Fabrication of ZnO-SnO2 heterojunction inverse opal photonic balls for chemiresistive acetone sensing

The development of metal oxide semiconductor-based chemiresistive gas sensors with ultra-fast response/recovery for toxic and flammable gases is of great importance, but still challenging. Here, ZnO-SnO2 heterojunction three-dimensional (3D) inverse opal photonic crystal balls (IOPBs) were fabricated based on rapid and liquid waste-free spray drying. The spherical three-dimensional (3D) ordered macroporous skeleton can provide more active sites and faster gas diffusion channels. Furthermore, the n-n heterojunction established by ZnO and SnO2 is favorable for electron transport. The response (Ra/Rg) of IOPBs to 50 ppm acetone reaches 40.3 at an optimal operating temperature of 260 degrees C when the Zn/Sn atomic ratio is 1:4, which is 5 times higher than that of the pure SnO2 sensor. Response/recovery time also reduces from 23/47 s for pure SnO2 to 6/10 s. In addition, the IOPBs gas sensors also exhibit good selectivity and excellent long-term stability.
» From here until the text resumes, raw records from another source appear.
(** X20.  When the connect to the AI service fails, the statistics timer of
    the connection is never cleared: the [catch] block closes the caller's
    socket and returns without [clearInterval], and the two [close] handlers
    that would clear it are not registered.  Unless the caller has sent or
    sends a ['stop'] event, the interval is still set after any further
    events, the close of the caller's socket included, and goes on writing
    its line at every tick. *)
Theorem timer_outlives_failed_connect query now m h o pre t post :
  Forall (fun k => is_stop k = false) (pre ++ post) ->
  Forall (fun k => settles k = false) pre ->
  let c := (run_S (pre ++ (t, Event (OpenAISettled false)) :: post)
              (connection_S query now m h o)).1 in
  dump (stats c) = true
  /\ forall tn, (step_S tn Interval c).2 = [Console Log (stat_line (stats c))].
Proof.
  intros [Hpre Hpost]%Forall_app Hs c.
  assert (dump (stats c) = true) as Hd.
  { unfold c. rewrite run_S_app; cbn [fst snd]. rewrite run_S_cons; cbn [fst snd].
    destruct (run_S_keeps_timer Connecting pre (connection_S query now m h o))
      as [H1 H2]; try done; [apply connection_init|].
    set (c1 := (run_S pre (connection_S query now m h o)).1) in *.
    assert (registered (relay (step_S t (Event (OpenAISettled false)) c1).1) = Failed)
      as Hf.
    { generalize (step_S_registered t (Event (OpenAISettled false)) c1). by rewrite H2. }
    destruct (run_S_keeps_timer Failed post (step_S t (Event (OpenAISettled false)) c1).1)
      as [H3 H4]; try done.
    rewrite H3, step_S_dump, H1, H2. done. }
  split; [done|]. intros tn. unfold step_S, dispatch_S, on_interval. by rewrite Hd.
Qed.
Lemma input_validation_witness :
  In (type mp3) supportedTypes
  /\ read upload = ReadOk (lit "data:audio/mp3;base64" ++ [44%N] ++ lit "SUQz")
  /\ ~ In (type plainText) supportedTypes
  /\ textToAnalyze initialState false None = Some []
  /\ read Cases.unreadable = ReadError (mkError None)
  /\ (exists more,
         requests (exec (handleFileSelect initialState upload (Some mp3))
                     (boot emptyStorage))
         = mkRequest (lit "gemini-2.5-pro") (lit "user")
             [ TextPart (lit "Please transcribe the following audio recording into clean, coherent text. Remove any filler words, stutters, or false starts. The output should be a single block of text representing the spoken content.");
               InlineDataPart (lit "audio/mp3") (Some (lit "SUQz")) ]
           :: more)
  /\ (let p := Async.run [Async.Do (SelectFile upload mp3); Async.Settle 0]
                 (Async.mkPage (boot emptyStorage) []) in
      requests (Async.world p)
      = [ mkRequest (lit "gemini-2.5-pro") (lit "user")
            [ TextPart (lit "Please transcribe the following audio recording into clean, coherent text. Remove any filler words, stutters, or false starts. The output should be a single block of text representing the spoken content.");
              InlineDataPart (lit "audio/mp3") (Some (lit "SUQz")) ] ]
      /\ Async.inFlight p = [Async.TranscriptionCall initialState upload])
  /\ handleFileSelect initialState upload (Some plainText) (boot emptyStorage)
     = (Normal tt,
        alerted (boot emptyStorage)
          (lit "Unsupported file type: text/plain. Please upload an MP3 or M4A file."))
  /\ handleGenerate initialState blocked false None (boot emptyStorage)
     = (Normal tt,
        alerted (boot emptyStorage) (lit "Please provide some text to analyze."))
  /\ alerts (exec (handleFileSelect initialState Cases.unreadable (Some mp3))
               (boot emptyStorage))
     = [lit "An error occurred during transcription or analysis: Please try again."].
Proof.
  assert (Hin : In (type mp3) supportedTypes) by (right; left; reflexivity).
  assert (Hout : ~ In (type plainText) supportedTypes)
    by (intros [H|[H|[H|[H|[]]]]]; discriminate H).
  assert (Hh : ~ In 44%N (lit "data:audio/mp3;base64"))
    by (cbv; intuition discriminate).
  assert (Hp : ~ In 44%N (lit "SUQz")) by (cbv; intuition discriminate).
  destruct (input_validation initialState (boot emptyStorage))
    as (Ha & Hb & Hc & Hd & He).
  split; [exact Hin|]. split; [reflexivity|]. split; [exact Hout|].
  split; [reflexivity|]. split; [reflexivity|].
  split; [exact (Ha upload mp3 (lit "data:audio/mp3;base64,SUQz") Hin eq_refl)|].
  split; [exact (Hb upload mp3 (lit "data:audio/mp3;base64") (lit "SUQz") []
                   Hin Hh Hp eq_refl)|].
  split; [exact (Hc upload plainText Hout)|].
  split; [exact (Hd blocked false None (or_intror eq_refl))|].
  destruct (He Cases.unreadable mp3 (mkError None) Hin eq_refl) as (_ & H & _).
  exact H.
Defined.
This work provides a straightforward and versatile synthetic route for the preparation of 3D IOPBs to explore novel gas sensors with ultra-fast response speed.

Automated summary

In this study, ZnO-SnO2 heterojunction three-dimensional inverse opal photonic crystal balls (IOPB) were fabricated via rapid and liquid waste-free spray drying. The IOPBs showed higher response and faster response/recovery times compared to pure SnO2 sensors, as well as good selectivity and long-term stability.